Dippenaar v Shield revisited: In Dippenaar v Shield Insurance 1979 2 SA 904 (A) the claimant had been severely injured and claimed for loss of earnings. His employer had paid out substantial disability benefits by way of pension and lump sum. The Court was called upon to decide the deductibility of these amounts. It ruled that they were deductible. Central to its reasoning was that membership of the pension fund was a condition of employment for Mr Dippenaar and that the terms of employment that determined his loss of earnings should be read as a whole, the salary benefits to be added and the inherent compensation to be deducted. Had membership of the pension fund been an option then the disability benefits would not have been deductible.
An oddity that reaches court now and again is the Commuting Journeys Policy (CJP) issued by Rand Mutual Assurance (RMA). RMA was created by the mining industry to provide insurance cover for their employees as required by the Compensation for Occupational Injuries and Diseases Act (COIDA). The existence of RMA enabled the mines to contract out from the Government body providing the same cover and thus to ensure premium rates appropriate to the mining industry. COIDA does not cover employees travelling to and from work. For that reason the Commuting Journeys Policy (CJP) was introduced. Benefits payable under the CJP are not COIDA benefits. If the taking of CJP cover was a condition of employment then the benefits are, in theory, deductible following Dippenaar v Shield. However, some insurers, notably RMA (mining) and Federated Employers (building) include a term in their policies allowing them to recover from the insured should the insured be successful with a claim against the RAF. It is for this reason that the CJP are not deductible (Erasmus Ferreira & Ackerman v 2010 2 SA 288 (SCA)).

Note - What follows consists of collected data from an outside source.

(* ===== verification/IoScheduler.v ===== *)
(** The I/O scheduler of background compactions (compaction/io_scheduler.rs): the load
    monitor, the token bucket, the three priority queues with the retry queue, the
    rounds of the worker thread, and the admission of maintenance tasks. *)

From stdpp Require Import base gmap strings list sorting.
From Stdlib Require Import Floats.SpecFloat.
From S2P Require Import Prelude SegMeta FlushEngine AccessTracker Compaction PdtMerge HeatTracker QueryFeedback Ecotune Adaptive.

Local Open Scope Z_scope.

(** * Configuration and priorities *)

Record IOSchedulerConfig := {
  total_bandwidth_mbps : Z;
  foreground_reserved_ratio : f64;
  min_lowlevel_bandwidth_mbps : Z;
  token_bucket_capacity_mb : Z;
  refill_rate_mb_per_ms : Z;
  monitor_interval_ms : Z;
  low_load_watermark : f64;
  worker_poll_interval_ms : Z
}.
Definition IOSchedulerConfig_default : IOSchedulerConfig := {|
  total_bandwidth_mbps := 1000; foreground_reserved_ratio := f64_lit 3 10; min_lowlevel_bandwidth_mbps := 50;
  token_bucket_capacity_mb := 256; refill_rate_mb_per_ms := 1; monitor_interval_ms := 10; low_load_watermark := f64_lit 3 10;
  worker_poll_interval_ms := 50 |}.

Inductive CompactionPriority := PFlush | PLowLevel | PHighLevel.
Definition priority_ordinal (p : CompactionPriority) : Z := match p with PFlush => 0 | PLowLevel => 1 | PHighLevel => 2 end.
Definition from_segment_age (created_txn now_txn : Z) : CompactionPriority :=
  let age := saturating_sub now_txn created_txn in
  if age <? 10 then PFlush else if age <? 10000 then PLowLevel else PHighLevel.
Definition io_cost_factor (p : CompactionPriority) : f64 :=
  match p with PFlush => f64_lit 1 10 | PLowLevel => f64_lit 5 10 | PHighLevel => f64_of_Z 1 end.

Record SchedulableTask := { st_task : CompactionTask; st_priority : CompactionPriority }.
(** [f64::total_cmp] on doubles that are not NaN: the zeros are apart. *)
Definition total_rank (x : f64) : Z * (Z * Z) := match x with S754_zero true => (0, (-1, 0)) | _ => f64_rank x end.
(** [Ord for SchedulableTask] *)
Definition schedulable_cmp (a b : SchedulableTask) : comparison :=
  match Z.compare (priority_ordinal (st_priority a)) (priority_ordinal (st_priority b)) with
  | Eq => cmp (total_rank (ct_priority (st_task a))) (total_rank (ct_priority (st_task b)))
  | c => CompOpp c
  end.
#[export] Instance schedulable_prioritized : Prioritized SchedulableTask := {|
  prio_cmp := schedulable_cmp; prio_ok := λ t, not_nan (ct_priority (st_task t)) |}.
#[export] Instance schedulable_prioritized_laws : PrioritizedLaws SchedulableTask.
Proof.
  exists (λ t, (- priority_ordinal (st_priority t), total_rank (ct_priority (st_task t)))). intros [ta pa] [tb pb] _ _.
  cbn [prio_cmp schedulable_prioritized]. unfold schedulable_cmp. cbn [st_priority st_task]. by destruct pa, pb.
Defined.

(** * The load monitor *)

Record SystemLoadMonitor := { recent_foreground_mbps : list f64; last_sample : Z }.
Definition monitor_new (now : Z) : SystemLoadMonitor := {| recent_foreground_mbps := []; last_sample := now |}.
Definition monitor_record (m : SystemLoadMonitor) (mbps : f64) (now : Z) : SystemLoadMonitor :=
  let samples := recent_foreground_mbps m ++ [mbps] in
  {| recent_foreground_mbps := if 100 <? zlen samples then tail samples else samples; last_sample := now |}.
Definition monitor_current_load (c : IOSchedulerConfig) (m : SystemLoadMonitor) : f64 :=
  match last (recent_foreground_mbps m) with
  | None => f64_of_Z 0
  | Some latest => f64_min (f64_div latest (f64_of_Z (total_bandwidth_mbps c))) (f64_of_Z 1)
  end.
Definition monitor_average_load (c : IOSchedulerConfig) (m : SystemLoadMonitor) : f64 :=
  match recent_foreground_mbps m with
  | [] => f64_of_Z 0
  | samples =>
      let sum := foldl f64_add (S754_zero false) samples in
      f64_min (f64_div (f64_div sum (f64_of_Z (zlen samples))) (f64_of_Z (total_bandwidth_mbps c))) (f64_of_Z 1)
  end.
Definition monitor_is_low_load (c : IOSchedulerConfig) (m : SystemLoadMonitor) : bool :=
  f64_ltb (monitor_current_load c m) (low_load_watermark c).
Definition available_internal_bandwidth (c : IOSchedulerConfig) (m : SystemLoadMonitor) : Z :=
  let foreground_used := default (f64_of_Z 0) (last (recent_foreground_mbps m)) in
  let total := f64_of_Z (total_bandwidth_mbps c) in
  let reserved := f64_mul total (foreground_reserved_ratio c) in
  f64_as_u64 (f64_max (f64_sub (f64_sub total foreground_used) reserved) (f64_of_Z (min_lowlevel_bandwidth_mbps c))).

Once upon a time many years ago the COIDA officer at the SAPS agreed to continuing payments of salary and benefits to an accident victim subject to a refund to SAPS in the event of a successful claim against the RAF. This condition did not become known to his attorney, nor myself, until after the matter had been settled with deduction of all those past refundable earnings. The unfortunate claimant was subjected to a double deduction. I have only once seen such a diabolical situation. The past earnings should not have been deducted.